И в Италии, и в Швейцарии, и во Франции он тратил все свои лишние деньги на покупку анархистских книг и брошюр. «В школе в Мотта Висконти вы не имели ни одной награды», — укоризненно сказал ему на процессе допрашивавший его председатель. Замечание, конечно, было не слишком удачное («В зале смех», — отмечает отчет): в этом упрекать убийцу президента республики, право, не стоило. «Мне очень жаль, что я мало учился», — откровенно, без рисовки, ответил Казерио. Он вообще отвечал на допросе просто и порою находчиво. «Вы проводили время в обществе рабочих?» — «Ну да, в буржуазное общество меня едва ли приняли бы». — «Назовите людей, с которыми вы встречались». — «Не хочу: я булочник, а не сыщик!» — «Вы говорили, что хотели убить итальянского короля и папу?» — «Не сразу обоих: они вместе не гуляют». (Общий смех в зале.)
Писал он тоже просто, ясно и, при всей чудовищности его замыслов, по-своему разумно.
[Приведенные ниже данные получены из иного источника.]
(** C37: senders cannot deadlock or run forever: while one has not returned,
    some goroutine can take a step, and every step brings all of them nearer to
    having returned. *)
Theorem senders_terminate jobs w s :
  Forall job_ok jobs -> len jobs < 2 ^ 31 - 1 -> writer_ok w -> w_buf w = [] ->
  reach (sp_step jobs) (sp_init (Link w 0 false) jobs) s ->
  (all_done s \/ exists s', sp_step jobs s s') /\
  (forall s', sp_step jobs s s' -> (sp_measure s' < sp_measure s)%nat).
Proof.
  intros Hj Hn Hok Hb Hr.
  pose proof (sp_reach_inv (stream w) jobs Hj Hn w s Hok Hb eq_refl Hr) as Hi. split.
  - destruct s as [l pcs order]. pose proof (countb_nonneg inside pcs) as Hc.
    destruct (Z.eq_dec (countb inside pcs) 0) as [H0|H0].
    + pose proof (countb_nonneg busy pcs) as Hc2.
      destruct (Z.eq_dec (countb busy pcs) 0) as [H1|H1].
      * left. intros i pc Hp. destruct pc; eauto;
          pose proof (countb_lookup busy _ _ _ Hp eq_refl) as Hle; simpl in Hle; lia.
      * right. destruct (countb_pos busy pcs) as (i & pc & Hp & Hpc); [lia|].
        eapply outsider_steps; eauto.
        -- pose proof (spi_lock _ _ _ Hi) as Hl. simpl in Hl. rewrite H0 in Hl.
           by destruct (sockLocked l).
        -- destruct (inside pc) eqn:E; [|done].
           pose proof (countb_lookup inside _ _ _ Hp E). lia.
    + right. destruct (countb_pos inside pcs) as (i & pc & Hp & Hin); [lia|].
      by eapply holder_steps.
  - intros s' Hs. destruct Hs as [l pcs order i j pc pc' l' _ Hp Hx].
    apply (measure_insert _ _ _ _ Hp). by eapply sp_next_left.
Qed.
Lemma act_step tmo a f f' : act tmo a f = Some f' -> flow_step tmo f f'.
Proof.
  destruct a; simpl.
  - destruct (f_cur f) eqn:?; [done|]. destruct (f_todo f) eqn:?; [done|]. intros; simplify_eq.
    by eapply step_start.
  - destruct (f_cur f) as [[m pos]|] eqn:?; [|done]. destruct (parts _ m pos) as [|[tag c] ps] eqn:?; [done|].
    destruct (drainAllowance (len c) (f_src f)) as [[[]|?|?| |] src] eqn:?; try done. intros; simplify_eq.
    by eapply step_chunk.
  - destruct (f_cur f) as [[m pos]|] eqn:?; [|done]. destruct (parts _ m pos) as [|[tag c] ps] eqn:?; [done|].
    destruct (drainAllowance (len c) (f_src f)) as [[[]|?|?| |] src] eqn:?; try done.
    destruct tmo; intros; simplify_eq. by eapply step_timeout.
  - destruct (f_data f) as [|[tag c] ds] eqn:?; [done|].
    destruct (exec _ _) as [[[[]|?|?| |] dst] g] eqn:?; try done. intros; simplify_eq.
    by eapply step_transfer.
  - destruct (exec _ _) as [[[[m|]|?|?| |] dst] g] eqn:?; try done. intros; simplify_eq.
    by eapply step_recv.
  - destruct (f_grants f !! i) as [n|] eqn:Hi; [|done]. intros; simplify_eq.
    eapply step_grant; [|done]. by rewrite take_drop_middle.
Qed.

Lemma acts_reach tmo l f f' : acts tmo l f = Some f' -> reach (flow_step tmo) f f'.
Proof.
  revert f. induction l as [|a l IH]; simpl; intros f Hl; [simplify_eq; constructor|].
  destruct (act tmo a f) as [f1|] eqn:E; [|done]. eapply reach_trans; [|by apply IH].
  eapply reach_one, act_step, E.
Qed.
End schedule.

(** ** The properties at concrete inputs *)

Definition src_end : Tunnel (list slice) := mkTunnel 7 4 None [] false 0 false false None.
Definition dst_end : Tunnel (list slice) := mkTunnel 9 4 None [] false 0 false false None.

Definition bytes (n : nat) : list byte := repeat x61 n.

Definition default_flow : flow (Q := list slice) := flow_init 0 src_end dst_end [].

Definition sample_flow (tmo : bool) (ms : list (list byte)) (l : list action) : flow (Q := list slice) :=
  default default_flow (@acts amd64 _ _ tmo l (flow_init 10 src_end dst_end ms)).

Lemma sample_setup L ms : L <= 100 -> Forall (λ m, 0 < len m <= L) ms ->
  @setup amd64 _ _ 10 4 L ms src_end dst_end.
Proof. intros HL Hm. split; simpl; try lia; [done|]. by split. Qed.

(** Five bytes in two chunks. *)
Definition sample_run : list action := [AStart; AGrant 0; AChunk; ATransfer; AChunk; ATransfer; ARecv].

Lemma sample_flow_reach tmo ms l f : @acts amd64 _ _ tmo l (flow_init 10 src_end dst_end ms) = Some f ->
  reach (@flow_step amd64 _ _ tmo) (flow_init 10 src_end dst_end ms) (sample_flow tmo ms l).
Proof. unfold sample_flow. intros E. rewrite E. by apply (@acts_reach amd64 _ _ tmo l). Qed.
На Горгулова Казерио не походил нисколько. Сочинял он и стихи. Приведу в прозаическом переводе (с небольшими сокращениями) одно его стихотворение: «Мрачная смерть, не боюсь тебя, напротив, люблю, так как в тебе равенство. Ты слепо поражаешь и богатых и бедных: наша мать-земля всех принимает одинаково. Когда ты позовешь меня, я перед уходом громко прокричу миру, что и в этой жизни люди должны быть равны, как в смерти. Ты освобождаешь всех бедняков от их горьких бед, ты освободишь и меня от страданий, выпавших мне в этом мире». К поэзии часто применяется критерий «искренности», — не всегда, правда, легко проверить, искренен ли поэт или нет. В искренности стихов Казерио сомневаться никак не приходится; он доказал, что не боится «мрачной смерти», и то, что хотел прокричать «перед уходом», прокричал, действительно, довольно громко: уж громче было бы трудно.